The full listing should be set down exactly as it reads.

Records for the exercise Block Start

(** * CppRL: the DQN training loop and the convolutional observation encoder

    A shallow embedding of [src/torchrl_utils/model/conv_encoder.py] and of the
    main loop of [src/rl/dqn/dqn_train.py].

    Tensors are represented by their shapes: the properties below are about
    dimensions, call order and counters, never about the numbers a network
    computes.  Python integers are [Z] (or [nat] where the code counts), and
    the scalars of the exploration schedule and of the n-step return are exact
    rationals ([Qc]). *)

From Stdlib Require Import ZArith QArith Qcanon Lia Lqa.
From Stdlib Require Import Ascii Decimal DecimalString DecimalZ DecimalPos.
From stdpp Require Import base tactics option list numbers strings sorting.
From stdpp Require Import gmap.

(** ** Tensor shapes and the torch operations the encoder uses *)

Module Torch.

Definition shape := list nat.

(** [Tensor.size(d)] *)
Definition size (s : shape) (d : nat) : option nat := s !! d.

(** [Tensor.ndim] *)
Definition ndim (s : shape) : nat := length s.

(** [Tensor.unsqueeze(0)] *)
Definition unsqueeze0 (s : shape) : shape := 1 :: s.

(** The last dimension of a tensor and the dimensions before it. *)
Fixpoint split_last (s : shape) : option (shape * nat) :=
  match s with
  | [] => None
  | d :: s' =>
      match split_last s' with
      | None => Some ([], d)
      | Some (lead, z) => Some (d :: lead, z)
      end
  end.

(** [SquashDims()] (ndims_in = 3): [flatten(-3, -1)]. *)
Definition squash_dims (s : shape) : option shape :=
  match reverse s with
  | w :: h :: c :: lead => Some (reverse lead ++ [c * h * w])
  | _ => None
  end.

(** [nn.Linear(in_features, out_features)]: the last dimension of the input
    has to be [in_features]. *)
Definition linear (in_features out_features : nat) (s : shape)
  : option shape :=
  match split_last s with
  | Some (lead, d) =>
      if decide (d = in_features) then Some (lead ++ [out_features])
      else None
  | None => None
  end.

(** The tensors [torch.concatenate] leaves out: a 1-d tensor without
    elements, of shape [0], goes with tensors of any shape. *)
Definition cat_should_skip (s : shape) : bool := bool_decide (s = [0]).

(** [torch.concatenate([a, b], dim=-1)].  A tensor without dimensions cannot
    be concatenated.  A tensor of shape [0] is skipped: the result is the
    other tensor (of shape [0] when both are skipped).  Two tensors that
    are not skipped have to agree in all dimensions but the last. *)
Definition concatenate_last (a b : shape) : option shape :=
  match split_last a, split_last b with
  | Some (la, da), Some (lb, db) =>
      if cat_should_skip a then Some b
      else if cat_should_skip b then Some a
      else if decide (la = lb) then Some (la ++ [da + db]) else None
  | _, _ => None
  end.

End Torch.

(** ** [ConvEncoder] (src/torchrl_utils/model/conv_encoder.py) *)

Module ConvEncoder.
Import Torch.

(** The constructor arguments of one [_ConvNetBlock]. *)
Record Block := mkBlock {
  in_channels : nat;
  out_channels : nat;
  kernel_size : nat;
  stride : nat
}.

Record t := mk {
  cnn_layers : list Block;        (* self.cnn_encoder, before the activation and SquashDims *)
  post_in_features : nat;         (* self.post_encoder[0].in_features *)
  post_out_features : nat         (* self.post_encoder[0].out_features *)
}.

Section WithBlock.

(** [_ConvNetBlock] lives in [torchrl_utils.model.impala_net], which is not
    among the sources.  Its effect on the (channels, height, width) extent
    of one sample is a parameter; [None] is a shape error.  A block is a
    stack of 2d convolution and pooling layers, so it takes an unbatched
    (C,H,W) or a batched (N,C,H,W) tensor and treats every sample alike. *)
Variable conv_net_block : Block -> nat * nat * nat -> option (nat * nat * nat).

Definition apply_block (b : Block) (s : shape) : option shape :=
  match s with
  | [c; h; w] =>
      '(c', h', w') ← conv_net_block b (c, h, w); Some [c'; h'; w']
  | [n; c; h; w] =>
      '(c', h', w') ← conv_net_block b (c, h, w); Some [n; c'; h'; w']
  | _ => None
  end.

(** [torch.nn.Sequential] over the layers: the blocks in order, then the
    activation (which keeps the shape), then [SquashDims()]. *)
Fixpoint apply_blocks (layers : list Block) (s : shape) : option shape :=
  match layers with
  | [] => Some s
  | b :: rest => s' ← apply_block b s; apply_blocks rest s'
  end.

Records for the exercise Block End

• Completed task:
(** * CppRL: the DQN training loop and the convolutional observation encoder

    A shallow embedding of [src/torchrl_utils/model/conv_encoder.py] and of the
    main loop of [src/rl/dqn/dqn_train.py].

    Tensors are represented by their shapes: the properties below are about
    dimensions, call order and counters, never about the numbers a network
    computes.  Python integers are [Z] (or [nat] where the code counts), and
    the scalars of the exploration schedule and of the n-step return are exact
    rationals ([Qc]). *)

From Stdlib Require Import ZArith QArith Qcanon Lia Lqa.
From Stdlib Require Import Ascii Decimal DecimalString DecimalZ DecimalPos.
From stdpp Require Import base tactics option list numbers strings sorting.
From stdpp Require Import gmap.

(** ** Tensor shapes and the torch operations the encoder uses *)

Module Torch.

Definition shape := list nat.

(** [Tensor.size(d)] *)
Definition size (s : shape) (d : nat) : option nat := s !! d.

(** [Tensor.ndim] *)
Definition ndim (s : shape) : nat := length s.

(** [Tensor.unsqueeze(0)] *)
Definition unsqueeze0 (s : shape) : shape := 1 :: s.

(** The last dimension of a tensor and the dimensions before it. *)
Fixpoint split_last (s : shape) : option (shape * nat) :=
  match s with
  | [] => None
  | d :: s' =>
      match split_last s' with
      | None => Some ([], d)
      | Some (lead, z) => Some (d :: lead, z)
      end
  end.

(** [SquashDims()] (ndims_in = 3): [flatten(-3, -1)]. *)
Definition squash_dims (s : shape) : option shape :=
  match reverse s with
  | w :: h :: c :: lead => Some (reverse lead ++ [c * h * w])
  | _ => None
  end.

(** [nn.Linear(in_features, out_features)]: the last dimension of the input
    has to be [in_features]. *)
Definition linear (in_features out_features : nat) (s : shape)
  : option shape :=
  match split_last s with
  | Some (lead, d) =>
      if decide (d = in_features) then Some (lead ++ [out_features])
      else None
  | None => None
  end.

(** The tensors [torch.concatenate] leaves out: a 1-d tensor without
    elements, of shape [0], goes with tensors of any shape. *)
Definition cat_should_skip (s : shape) : bool := bool_decide (s = [0]).

(** [torch.concatenate([a, b], dim=-1)].  A tensor without dimensions cannot
    be concatenated.  A tensor of shape [0] is skipped: the result is the
    other tensor (of shape [0] when both are skipped).  Two tensors that
    are not skipped have to agree in all dimensions but the last. *)
Definition concatenate_last (a b : shape) : option shape :=
  match split_last a, split_last b with
  | Some (la, da), Some (lb, db) =>
      if cat_should_skip a then Some b
      else if cat_should_skip b then Some a
      else if decide (la = lb) then Some (la ++ [da + db]) else None
  | _, _ => None
  end.

End Torch.

(** ** [ConvEncoder] (src/torchrl_utils/model/conv_encoder.py) *)

Module ConvEncoder.
Import Torch.

(** The constructor arguments of one [_ConvNetBlock]. *)
Record Block := mkBlock {
  in_channels : nat;
  out_channels : nat;
  kernel_size : nat;
  stride : nat
}.

Record t := mk {
  cnn_layers : list Block;        (* self.cnn_encoder, before the activation and SquashDims *)
  post_in_features : nat;         (* self.post_encoder[0].in_features *)
  post_out_features : nat         (* self.post_encoder[0].out_features *)
}.

Section WithBlock.

(** [_ConvNetBlock] lives in [torchrl_utils.model.impala_net], which is not
    among the sources.  Its effect on the (channels, height, width) extent
    of one sample is a parameter; [None] is a shape error.  A block is a
    stack of 2d convolution and pooling layers, so it takes an unbatched
    (C,H,W) or a batched (N,C,H,W) tensor and treats every sample alike. *)
Variable conv_net_block : Block -> nat * nat * nat -> option (nat * nat * nat).

Definition apply_block (b : Block) (s : shape) : option shape :=
  match s with
  | [c; h; w] =>
      '(c', h', w') ← conv_net_block b (c, h, w); Some [c'; h'; w']
  | [n; c; h; w] =>
      '(c', h', w') ← conv_net_block b (c, h, w); Some [n; c'; h'; w']
  | _ => None
  end.

(** [torch.nn.Sequential] over the layers: the blocks in order, then the
    activation (which keeps the shape), then [SquashDims()]. *)
Fixpoint apply_blocks (layers : list Block) (s : shape) : option shape :=
  match layers with
  | [] => Some s
  | b :: rest => s' ← apply_block b s; apply_blocks rest s'
  end.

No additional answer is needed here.